The RRI peptide does not affect DC survival and cytokine production by RANKL.

OCs differentiate from monocyte/macrophage lineage precursors, which also give rise to macrophages and DCs, key components of the immune system, and M-CSF and RANKL, 2 essential factors for osteoclastogenesis, also regulate cells of the immune system (4, 5). We thus determined whether the RRI peptide interferes with phagocytosis or DC phenotypes and found that the peptide targeting a specific motif of RANK and RANK-Fc (39) affected neither the phagocytic activity of macrophages (Supplemental Figure 10A) nor DC differentiation (Supplemental Figure 10B).

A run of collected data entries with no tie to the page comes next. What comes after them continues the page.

(** * task4safety: the user-management backend (backend/server.js)

    A shallow embedding of the Express application of [backend/server.js]:
    the [users] table behind [pool.query], the two middlewares
    [authenticateToken] and [checkIfBlocked], the five routes, and the
    socket.io broadcast.  Handlers are written in a state-and-exception
    monad over the process state ([World]); the libraries the server calls
    (bcryptjs, jsonwebtoken, the pg driver's value conversions) are an
    interface ([Libs]), with one small instance to run the model on.

    The [UserTable] component of the client, in the two versions the
    repository holds, is embedded as far as it talks to this server: its
    state as a record, [fetch] as one request served by the application. *)

From Stdlib Require Import List String Ascii Bool ZArith NArith Lia.
From Stdlib Require Import Permutation Sorted DecimalString DecimalN.
Import ListNotations.
Open Scope string_scope.
#[local] Set Warnings "-register-all".

(** ** JSON values

    Request bodies (after [express.json()]) and response bodies
    ([res.json(...)]). *)

Inductive Json : Type :=
| JNull
| JBool (b : bool)
| JNum (z : Z)
| JStr (s : string)
| JArr (items : list Json)
| JObj (fields : list (string * Json)).

(** [obj_get k fields]: the value of key [k]; [JSON.parse] keeps the last of
    a repeated key.  [None] is JavaScript's [undefined]. *)
Fixpoint obj_get (k : string) (fields : list (string * Json)) : option Json :=
  match fields with
  | [] => None
  | (k', v) :: rest =>
      match obj_get k rest with
      | Some v' => Some v'
      | None => if String.eqb k k' then Some v else None
      end
  end.

(** [const { name } = req.body]: property access on the parsed body. *)
Definition js_get (k : string) (j : Json) : option Json :=
  match j with
  | JObj fields => obj_get k fields
  | _ => None
  end.

(** JavaScript truthiness, as [!x] reads it: [undefined], [null], [false],
    [0] and the empty string are falsy, everything else is truthy. *)
Definition js_truthy (v : option Json) : bool :=
  match v with
  | None => false
  | Some JNull => false
  | Some (JBool b) => b
  | Some (JNum z) => negb (Z.eqb z 0)
  | Some (JStr s) => negb (String.eqb s "")
  | Some (JArr _) => true
  | Some (JObj _) => true
  end.

(** [has_key k j]: some object inside [j] has a field named [k]. *)
Fixpoint has_key (k : string) (j : Json) : bool :=
  match j with
  | JArr items => existsb (has_key k) items
  | JObj fields =>
      existsb (fun p => match p with
                        | (k', v) => String.eqb k k' || has_key k v
                        end) fields
  | _ => false
  end.

(** ** Strings as the server reads them *)

(** [s.startsWith(p)]. *)
Fixpoint startsWith (s p : string) : bool :=
  match p with
  | EmptyString => true
  | String a p' =>
      match s with
      | EmptyString => false
      | String b s' => Ascii.eqb a b && startsWith s' p'
      end
  end.

(** [s.split(sep)] for a one-character separator: never empty, [""] splits
    into [[""]]. *)
Fixpoint split (sep : ascii) (s : string) : list string :=
  match s with
  | EmptyString => [EmptyString]
  | String c rest =>
      if Ascii.eqb c sep then EmptyString :: split sep rest
      else match split sep rest with
           | [] => [String c EmptyString]
           | h :: t => String c h :: t
           end
  end.

Definition space : ascii := " "%char.

(** [lacks c s]: the character [c] does not occur in [s]. *)
Fixpoint lacks (c : ascii) (s : string) : bool :=
  match s with
  | EmptyString => true
  | String a rest => negb (Ascii.eqb a c) && lacks c rest
  end.

(** ** The users table *)

Inductive Status : Type := active | blocked.

Definition Status_eqb (a b : Status) : bool :=
  match a, b with
  | active, active => true
  | blocked, blocked => true
  | _, _ => false
  end.

Definition Status_text (s : Status) : string :=
  match s with
  | active => "active"
  | blocked => "blocked"
  end.

Record User : Type := mkUser {
  user_id : N;
  user_name : string;
  user_email : string;
  user_password : string;
  user_status : Status;
  user_last_login : N
}.

Definition with_status (s : Status) (u : User) : User :=
  mkUser (user_id u) (user_name u) (user_email u) (user_password u) s
         (user_last_login u).

Definition with_last_login (t : N) (u : User) : User :=
  mkUser (user_id u) (user_name u) (user_email u) (user_password u)
         (user_status u) t.

(** ** Process state *)

Record World : Type := mkWorld {
  rows : list User;               (* the rows of table users, oldest first *)
  next_id : N;                    (* the id the next inserted row gets *)
  clock : N;                      (* current time in seconds: NOW(), Date.now() *)
  rng : N;                        (* state of the salt generator *)
  faults : list bool;             (* the coming store round trips: true = fails *)
  env_JWT_SECRET : option string; (* process.env.JWT_SECRET *)
  sockets : list N;               (* connected socket.io clients *)
  delivered : list (N * string)   (* events pushed so far: client, event name *)
}.

Definition set_rows (r : list User) (w : World) : World :=
  mkWorld r (next_id w) (clock w) (rng w) (faults w) (env_JWT_SECRET w)
          (sockets w) (delivered w).

Definition set_next_id (n : N) (w : World) : World :=
  mkWorld (rows w) n (clock w) (rng w) (faults w) (env_JWT_SECRET w)
          (sockets w) (delivered w).

Definition set_rng (n : N) (w : World) : World :=
  mkWorld (rows w) (next_id w) (clock w) n (faults w) (env_JWT_SECRET w)
          (sockets w) (delivered w).

Definition set_faults (f : list bool) (w : World) : World :=
  mkWorld (rows w) (next_id w) (clock w) (rng w) f (env_JWT_SECRET w)
          (sockets w) (delivered w).

Definition set_delivered (d : list (N * string)) (w : World) : World :=
  mkWorld (rows w) (next_id w) (clock w) (rng w) (faults w) (env_JWT_SECRET w)
          (sockets w) d.

(** ** Exceptions and the handler monad *)

(** A thrown JavaScript error, as far as the handlers look at it:
    [error.code]. *)
Record Error : Type := mkError { error_code : option string }.

Inductive Res (A : Type) : Type :=
| Ok (a : A)
| Throw (e : Error).
Arguments Ok {A} a.
Arguments Throw {A} e.

Definition M (A : Type) : Type := World -> Res A * World.

Definition ret {A} (a : A) : M A := fun w => (Ok a, w).

Definition throw {A} (e : Error) : M A := fun w => (Throw e, w).

Definition bind {A B} (m : M A) (k : A -> M B) : M B :=
  fun w => match m w with
           | (Ok a, w') => k a w'
           | (Throw e, w') => (Throw e, w')
           end.

(** [try { body } catch (error) { handler }]. *)
Definition try_catch {A} (body : M A) (handler : Error -> M A) : M A :=
  fun w => match body w with
           | (Ok a, w') => (Ok a, w')
           | (Throw e, w') => handler e w'
           end.

Declare Scope handler_scope.
Delimit Scope handler_scope with handler.
Notation "x <- c ;; k" := (bind c (fun x => k))
  (at level 100, c at next level, right associativity) : handler_scope.
Notation "c ;;; k" := (bind c (fun _ => k))
  (at level 100, right associativity) : handler_scope.
Open Scope handler_scope.

(** ** The libraries the server calls *)

(** What [jwt.sign] is given, and what [jwt.verify] hands back: the payload
    with the issue and expiry times the library adds. *)
Record Payload : Type := mkPayload { payload_id : N; payload_email : string }.

Record Claims : Type := mkClaims {
  claims_id : N;
  claims_email : string;
  claims_iat : N;
  claims_exp : N
}.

To define selective inhibitory effects of the RRI peptide compared with RANK-Fc on RANKL-RANK signaling, we determined whether the RRI peptide affects cell survival or cytokine production that is promoted by RANKL in DC (3941). As shown in Figure 9A, blocking the RANKL-RANK interaction with RANK-Fc severely impaired the survival of DC; however, the RRI peptide did not affect DC survival. Moreover, the RRI peptide had no apparent effect on the expression of IL-6 and IL-12p40 in DCs that were induced by RANKL. However, treatment of RANK-Fc resulted in a reduction in IL-6 and IL-12p40 production by more than 80%. Taken together, these data clearly demonstrate that the inhibitory action of the RRI peptide is more selective than that of RANK-Fc.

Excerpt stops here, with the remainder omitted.